→ **TASK GOAL**: Only some lines are wanted. Transcribe, exactly, the lines below from the line with "states about them." up to and including the line with "Stride.queue (Nat.iter n".

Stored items
:::

(** * XEP-0333 chat markers of converse.js: the marker plugin's utilities

    A shallow embedding of [getMessageIdToMark], [addChatMarker],
    [sendChatMarker], [sendMarkerForLastMessage], [sendMarkerForMessage],
    [sendMarkerForMUCMessage], [handleUnreadMessage], [handleChatMarker]
    and [onUnreadsCleared], followed by the properties the specification
    states about them.

    Conventions.
    - A model or stanza attribute that may be missing is an [option];
      [None] is JavaScript's [undefined].
    - A JavaScript object used as a dictionary is a [gmap string _].
    - A collection (Skeletor [Collection]) is a [list] in model order.
    - Objects the code mutates (the chat with its marker collection, a
      message, the connection's outbox) are passed in and handed back.
    - A function that can throw hands back the mutated objects as they
      are when it stops, and a [result]: the value it returns, or the
      error it throws. *)

From Stdlib Require Import ZArith Ascii String.
From stdpp Require Import gmap strings list fin_maps.

Local Open Scope Z_scope.

(** ** Errors *)

Inductive result (A : Type) : Type :=
| Ok (a : A)
| Throw (e : string).
Arguments Ok {A} a.
Arguments Throw {A} e.

(** A caller that drops or replaces the value of the call it ends with:
    an error still propagates. *)
#[global] Instance result_fmap : FMap result := λ A B f r,
  match r with
  | Ok a => Ok (f a)
  | Throw e => Throw e
  end.
Lemma stride_collided_iter (n : nat) :
  exists x, Stride.pass (Nat.iter n (fun s => stride_update_idx xv6_cfg s 0) stride_collided) =
              x :: repeat (-1)%Q 63 /\
            Stride.queue (Nat.iter n (fun s => stride_update_idx xv6_cfg s 0) stride_collided) =
              Stride.queue stride_collided.
Proof.
  induction n as [|n (x & E & Hq)].
  - exists 101%Q. split; vm_compute; reflexivity.
  - rewrite !Nat.iter_succ. destruct (stride_update_zero_marked xv6_cfg _ x 63 E) as (y & E' & Hq').
    exists y. split; [exact E'|]. rewrite Hq'. exact Hq.
Qed.

(** C1 (code bug): the selection loop skips every slot whose pass is
    [-1], also an occupied one. In [stride_collided], reached from
    [stride_init] by [stride_append] and [stride_update] alone, the
    occupied slot 1 has pass [-1]; once its process is runnable,
    [stride_next] returns slot 0 (pass 101), not the least-pass active
    runnable slot 1. Servicing slot 0 never changes the pass of slot 1, so
    after any number [n] of such updates [stride_next] still returns slot
    0: the runnable process of slot 1 is never selected. *)
Lemma stride_next_skips_marked :
  stride_next stride_collided [ready_proc] 0 = Some (0%nat, 0) /\
  Stride.queue stride_collided !! 1%nat = Some (PROC 0) /\
  Stride.pass stride_collided !! 1%nat = Some (-1)%Q /\
  ~ (forall k ti', stride_next stride_collided [ready_proc] 0 = Some (k, ti') ->
       least_pass_slot (active_runnable [ready_proc] stride_collided) stride_collided k) /\
  (forall n ti, let s := Nat.iter n (fun s => stride_update_idx xv6_cfg s 0) stride_collided in
     stride_next s [ready_proc] ti = Some (0%nat, ti) /\
     Stride.queue s !! 1%nat = Some (PROC 0) /\ Stride.pass s !! 1%nat = Some (-1)%Q).
Proof.
  assert (Hn : stride_next stride_collided [ready_proc] 0 = Some (0%nat, 0)) by (vm_compute; reflexivity).
  assert (Hq : Stride.queue stride_collided !! 1%nat = Some (PROC 0)) by (vm_compute; reflexivity).
  assert (H1 : Stride.pass stride_collided !! 1%nat = Some (-1)%Q) by (vm_compute; reflexivity).
  assert (H0 : Stride.pass stride_collided !! 0%nat = Some 101%Q) by (vm_compute; reflexivity).
  split; [exact Hn|]. split; [exact Hq|]. split; [exact H1|]. split.
  2: { intros n ti. cbv zeta. destruct (stride_collided_iter n) as (x & E & Qs).
       unfold stride_next. rewrite E, Qs. split; [|split].
       - replace (Stride.queue stride_collided) with (MLFQ_PROC :: PROC 0 :: repeat PNULL 62)
           by (vm_compute; reflexivity).
         apply stride_next_loop_marked.
       - exact Hq.
       - reflexivity. }
  intros H. destruct (H 0%nat 0 Hn) as [_ Hmin].
  assert (Hc : active_runnable [ready_proc] stride_collided 1).
  { right. exists 0%nat, ready_proc. split; [exact Hq|]. split; [reflexivity|]. discriminate. }
  destruct (Hmin 1%nat Hc 101%Q (-1)%Q H0 H1) as [Hle _].
  revert Hle. clear. intros Hle. unfold Qle in Hle. simpl in Hle. lia.
Qed.

(** ** Seeding of the pass of an admitted slot *)

Lemma find_null_lt (l : list pref) (i : nat) : find_null l = Some i -> (i < length l)%nat.
Proof.
  revert i. induction l as [|r l IH]; intros i H; simpl in H; [discriminate|].
  destruct r; simpl.
  - injection H as <-. lia.
  - destruct (find_null l) as [i'|] eqn:E; simpl in H; [|discriminate].
    injection H as <-. specialize (IH i' eq_refl). lia.
  - destruct (find_null l) as [i'|] eqn:E; simpl in H; [|discriminate].
    injection H as <-. specialize (IH i' eq_refl). lia.
Qed.

Lemma min_pass_fold (rest : list Q) : forall a : Q,
  let r := fold_left (fun m x => if negb (Qeq_bool x (-1)) && Qltb x m then x else m) rest a in
  (r <= a)%Q /\
  (forall j y, rest !! j = Some y -> ~ (y == -1)%Q -> (r <= y)%Q) /\
  (r = a \/ exists j, rest !! j = Some r /\ ~ (r == -1)%Q).
Proof.
  induction rest as [|x rest IH]; intros a; simpl.
  - split; [apply Qle_refl|]. split; [intros j y H; discriminate|]. left; reflexivity.
  - destruct (negb (Qeq_bool x (-1)) && Qltb x a) eqn:G.
    + apply andb_true_iff in G as [G1 G2]. apply negb_true_iff, Qeq_bool_false in G1.
      apply Qltb_iff in G2.
      destruct (IH x) as (H1 & H2 & H3). split; [|split].
      * apply (Qle_trans _ x); [exact H1|apply Qlt_le_weak; exact G2].
      * intros [|j] y Hy Hn; simpl in Hy; [injection Hy as <-; exact H1|exact (H2 j y Hy Hn)].
      * right. destruct H3 as [->|(j & Hj & Hn)]; [exists 0%nat; auto|exists (S j); auto].
    + destruct (IH a) as (H1 & H2 & H3). split; [exact H1|]. split.
      * intros [|j] y Hy Hn; simpl in Hy; [|exact (H2 j y Hy Hn)].
        injection Hy as <-. apply andb_false_iff in G as [G|G].
        -- apply negb_false_iff, Qeq_bool_iff in G. tauto.
        -- apply Qltb_false in G. apply (Qle_trans _ a); assumption.
      * destruct H3 as [->|(j & Hj & Hn)]; [left; reflexivity|right; exists (S j); auto].
Qed.

(** The seeding of [stride_append] as coded: on success the pass of the
    admitted slot (the first null queue entry) is the minimum of [pass[0]]
    and of every [pass[i]], [i > 0], that is not the inactive sentinel
    [-1]; it is one of these values. The test reads only the pass, so a
    live slot whose pass is exactly [-1] does not take part. *)
Theorem stride_append_seeds_min (cfg : config) (s : Stride.t) (pi : nat) (p : proc)
    (usage : Z) (s' : Stride.t) (p' : proc) :
  stride_append cfg s pi p usage = (1, s', p') ->
  length (Stride.pass s) = length (Stride.queue s) ->
  exists idx m, find_null (Stride.queue s) = Some idx /\ Stride.pass s' !! idx = Some m /\
    (forall x0, Stride.pass s !! 0%nat = Some x0 -> (m <= x0)%Q) /\
    (forall j y, (0 < j)%nat -> Stride.pass s !! j = Some y -> ~ (y == -1)%Q -> (m <= y)%Q) /\
    (Stride.pass s !! 0%nat = Some m \/
     exists j, (0 < j)%nat /\ Stride.pass s !! j = Some m /\ ~ (m == -1)%Q).
Proof.
  intros Hap Hlen. unfold stride_append in Hap.
  destruct ((maxstride cfg <? wrap32 (Stride.total s + usage)) || (usage <=? 0)); [discriminate|].
  destruct (find_null (Stride.queue s)) as [idx|] eqn:Ef; [|discriminate].
  injection Hap as <- _. simpl.
  exists idx, (min_pass (Stride.pass s)). split; [reflexivity|].
  pose proof (find_null_lt _ _ Ef) as Hlt.
  split; [apply list_lookup_insert_eq; lia|].
  unfold min_pass. destruct (Stride.pass s) as [|p0 rest]; [simpl in Hlen; lia|].
  destruct (min_pass_fold rest p0) as (H1 & H2 & H3). split; [|split].
  - intros x0 Hx. simpl in Hx. injection Hx as <-. exact H1.
  - intros [|j] y Hj Hy Hn; [lia|]. exact (H2 j y Hy Hn).
  - destruct H3 as [E|(j & Hj & Hn)].
    + left. rewrite E. reflexivity.
    + right. exists (S j). split; [lia|]. auto.
Qed.

Lemma stride_append_seeds_min_witness :
  stride_append xv6_cfg (stride_init xv6_cfg) 0 ready_proc 10 = (1, stride_ten, ready_proc) /\
  length (Stride.pass (stride_init xv6_cfg)) = length (Stride.queue (stride_init xv6_cfg)) /\
  exists idx m, find_null (Stride.queue (stride_init xv6_cfg)) = Some idx /\
    Stride.pass stride_ten !! idx = Some m.
Proof.
  assert (Ha : stride_append xv6_cfg (stride_init xv6_cfg) 0 ready_proc 10 = (1, stride_ten, ready_proc))
    by (vm_compute; reflexivity).
  assert (Hl : length (Stride.pass (stride_init xv6_cfg)) = length (Stride.queue (stride_init xv6_cfg)))
    by (vm_compute; reflexivity).
  split; [exact Ha|]. split; [exact Hl|].
  destruct (stride_append_seeds_min xv6_cfg _ _ _ _ _ _ Ha Hl) as (idx & m & H1 & H2 & _).
  exists idx, m. auto.
Defined.

(** C4 (code bug): in the reachable [stride_collided], slot 1 is occupied
    with pass [-1] (the rescale of [stride_update] brought it there);
    [stride_append(q, 10)] succeeds and seeds the new slot 2 with [101],
    above the pass of the occupied slot 1, which the minimum leaves out. *)
Lemma stride_append_seed_above_occupied :
  fst (fst (stride_append xv6_cfg stride_collided 1 ready_proc 10)) = 1 /\
  Stride.queue stride_collided !! 1%nat = Some (PROC 0) /\
  Stride.pass stride_collided !! 1%nat = Some (-1)%Q /\
  Stride.pass (snd (fst (stride_append xv6_cfg stride_collided 1 ready_proc 10))) !! 2%nat = Some 101%Q /\
  ~ (101 <= -1)%Q.
Proof.
  split; [vm_compute; reflexivity|]. split; [vm_compute; reflexivity|].
  split; [vm_compute; reflexivity|]. split; [vm_compute; reflexivity|].
  unfold Qle. simpl. lia.
Qed.

(** ** The circular scan of [mlfq_next] *)

Section Scan.
Context (cfg : config) (procs : list proc) (q : list (option nat)).
Local Abbreviation NPROC := (nproc cfg).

:::

→ **TASK RESULT**:
    states about them.

    Conventions.
    - A model or stanza attribute that may be missing is an [option];
      [None] is JavaScript's [undefined].
    - A JavaScript object used as a dictionary is a [gmap string _].
    - A collection (Skeletor [Collection]) is a [list] in model order.
    - Objects the code mutates (the chat with its marker collection, a
      message, the connection's outbox) are passed in and handed back.
    - A function that can throw hands back the mutated objects as they
      are when it stops, and a [result]: the value it returns, or the
      error it throws. *)

From Stdlib Require Import ZArith Ascii String.
From stdpp Require Import gmap strings list fin_maps.

Local Open Scope Z_scope.

(** ** Errors *)

Inductive result (A : Type) : Type :=
| Ok (a : A)
| Throw (e : string).
Arguments Ok {A} a.
Arguments Throw {A} e.

(** A caller that drops or replaces the value of the call it ends with:
    an error still propagates. *)
#[global] Instance result_fmap : FMap result := λ A B f r,
  match r with
  | Ok a => Ok (f a)
  | Throw e => Throw e
  end.
Lemma stride_collided_iter (n : nat) :
  exists x, Stride.pass (Nat.iter n (fun s => stride_update_idx xv6_cfg s 0) stride_collided) =
              x :: repeat (-1)%Q 63 /\
            Stride.queue (Nat.iter n (fun s => stride_update_idx xv6_cfg s 0) stride_collided) =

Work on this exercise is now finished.